*Exercise requirements:* Replicate the data exactly, every line included.

*Source records:*

(** The obfuscation decision (lines 269-278). *)
Definition obfuscate (env : Env) (rnd : Entropy) : M unit :=
  c <- get_config ;;
  when (str_truthy (gpg_recipient c)
        && negb (idx_INDEX env)
        && negb (str_truthy (obfuscate_index c)))
    (let randcrap := sha512b64 env (urandom_1024 rnd) (gpg_recipient c)
                       (time_time rnd) in
     modify (set_obfuscate_index randcrap) ;;;
     modify (set_index_encrypted true) ;;;
     emit (EvNotify (gettext env
       "Obfuscating search index and enabling indexing of encrypted e-mail. "))).

(** Everything after the lockdown guard. *)
Definition setup_body (env : Env) (rnd : Entropy) : M Result :=
  Migrate_run true false ;;;
  open_local_mailbox ;;;
  created <- create_standard_tags env ;;
  when (bool_decide ("New" ∈ created))
    (emit (EvNotify (gettext env "Created default tags"))) ;;;
  import_plugins env ;;;
  config_save ;;;
  config_load ;;;
  enable_importers env ;;;
  setup_autotag ;;;
  discover_keys env ;;;
  obfuscate env rnd ;;;
  Migrate_run false true ;;;
  config_save ;;;
  ret (Success (gettext env "Performed initial Mailpile setup")).

Definition command (env : Env) (rnd : Entropy) : M Result :=
  c <- get_config ;;
  if sys_lockdown c
  then ret (Error (gettext env "In lockdown, doing nothing."))
  else setup_body env rnd.

(** The world a computation ends in, whether it returns or raises. *)
Definition final {A} (o : Outcome A) : World :=
  match o with Ok _ w => w | Raise _ w => w end.

(** The command run again and again, each time in its own surroundings and
    whatever the outcome of the run before; the world after the last run. *)
Fixpoint run_all (runs : list (Env * Entropy)) (w : World) : World :=
  match runs with
  | [] => w
  | (env, rnd) :: runs' => run_all runs' (final (command env rnd w))
  end.

(** The same surroundings with another keyring listing. *)
Definition with_secret_keys (keys : list (string * KeyDetails)) (env : Env) : Env :=
  mkEnv (gettext env) (str_mod env) (PLUGINS env) (SignatureInfo_STATUSES env)
    (EncryptionInfo_STATUSES env) (sha512b64 env) (AddTag_run env)
    (autotag_sb_importable env) (expanduser_gnupg env) (gpg_home_exists env)
    (gnupg_is_available env) keys (today env) (idx_INDEX env).

(** The same surroundings with another behaviour of [AddTag]. *)
Definition with_AddTag_run (run : string → option Attrs) (env : Env) : Env :=
  mkEnv (gettext env) (str_mod env) (PLUGINS env) (SignatureInfo_STATUSES env)
    (EncryptionInfo_STATUSES env) (sha512b64 env) run
    (autotag_sb_importable env) (expanduser_gnupg env) (gpg_home_exists env)
    (gnupg_is_available env) (list_secret_keys env) (today env) (idx_INDEX env).

(** ** Sample surroundings

    A fresh installation, a keyring with two usable keys, and variations of
    both; the concrete runs below evaluate the command on them. *)

Definition fresh_config : Config :=
  mkConfig false [] [] [] [] [] [] "" "none" "" false.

*Result:*
(** The obfuscation decision (lines 269-278). *)
Definition obfuscate (env : Env) (rnd : Entropy) : M unit :=
  c <- get_config ;;
  when (str_truthy (gpg_recipient c)
        && negb (idx_INDEX env)
        && negb (str_truthy (obfuscate_index c)))
    (let randcrap := sha512b64 env (urandom_1024 rnd) (gpg_recipient c)
                       (time_time rnd) in
     modify (set_obfuscate_index randcrap) ;;;
     modify (set_index_encrypted true) ;;;
     emit (EvNotify (gettext env
       "Obfuscating search index and enabling indexing of encrypted e-mail. "))).

(** Everything after the lockdown guard. *)
Definition setup_body (env : Env) (rnd : Entropy) : M Result :=
  Migrate_run true false ;;;
  open_local_mailbox ;;;
  created <- create_standard_tags env ;;
  when (bool_decide ("New" ∈ created))
    (emit (EvNotify (gettext env "Created default tags"))) ;;;
  import_plugins env ;;;
  config_save ;;;
  config_load ;;;
  enable_importers env ;;;
  setup_autotag ;;;
  discover_keys env ;;;
  obfuscate env rnd ;;;
  Migrate_run false true ;;;
  config_save ;;;
  ret (Success (gettext env "Performed initial Mailpile setup")).

Definition command (env : Env) (rnd : Entropy) : M Result :=
  c <- get_config ;;
  if sys_lockdown c
  then ret (Error (gettext env "In lockdown, doing nothing."))
  else setup_body env rnd.

(** The world a computation ends in, whether it returns or raises. *)
Definition final {A} (o : Outcome A) : World :=
  match o with Ok _ w => w | Raise _ w => w end.

(** The command run again and again, each time in its own surroundings and
    whatever the outcome of the run before; the world after the last run. *)
Fixpoint run_all (runs : list (Env * Entropy)) (w : World) : World :=
  match runs with
  | [] => w
  | (env, rnd) :: runs' => run_all runs' (final (command env rnd w))
  end.

(** The same surroundings with another keyring listing. *)
Definition with_secret_keys (keys : list (string * KeyDetails)) (env : Env) : Env :=
  mkEnv (gettext env) (str_mod env) (PLUGINS env) (SignatureInfo_STATUSES env)
    (EncryptionInfo_STATUSES env) (sha512b64 env) (AddTag_run env)
    (autotag_sb_importable env) (expanduser_gnupg env) (gpg_home_exists env)
    (gnupg_is_available env) keys (today env) (idx_INDEX env).

(** The same surroundings with another behaviour of [AddTag]. *)
Definition with_AddTag_run (run : string → option Attrs) (env : Env) : Env :=
  mkEnv (gettext env) (str_mod env) (PLUGINS env) (SignatureInfo_STATUSES env)
    (EncryptionInfo_STATUSES env) (sha512b64 env) run
    (autotag_sb_importable env) (expanduser_gnupg env) (gpg_home_exists env)
    (gnupg_is_available env) (list_secret_keys env) (today env) (idx_INDEX env).

(** ** Sample surroundings

    A fresh installation, a keyring with two usable keys, and variations of
    both; the concrete runs below evaluate the command on them. *)

Definition fresh_config : Config :=
  mkConfig false [] [] [] [] [] [] "" "none" "" false.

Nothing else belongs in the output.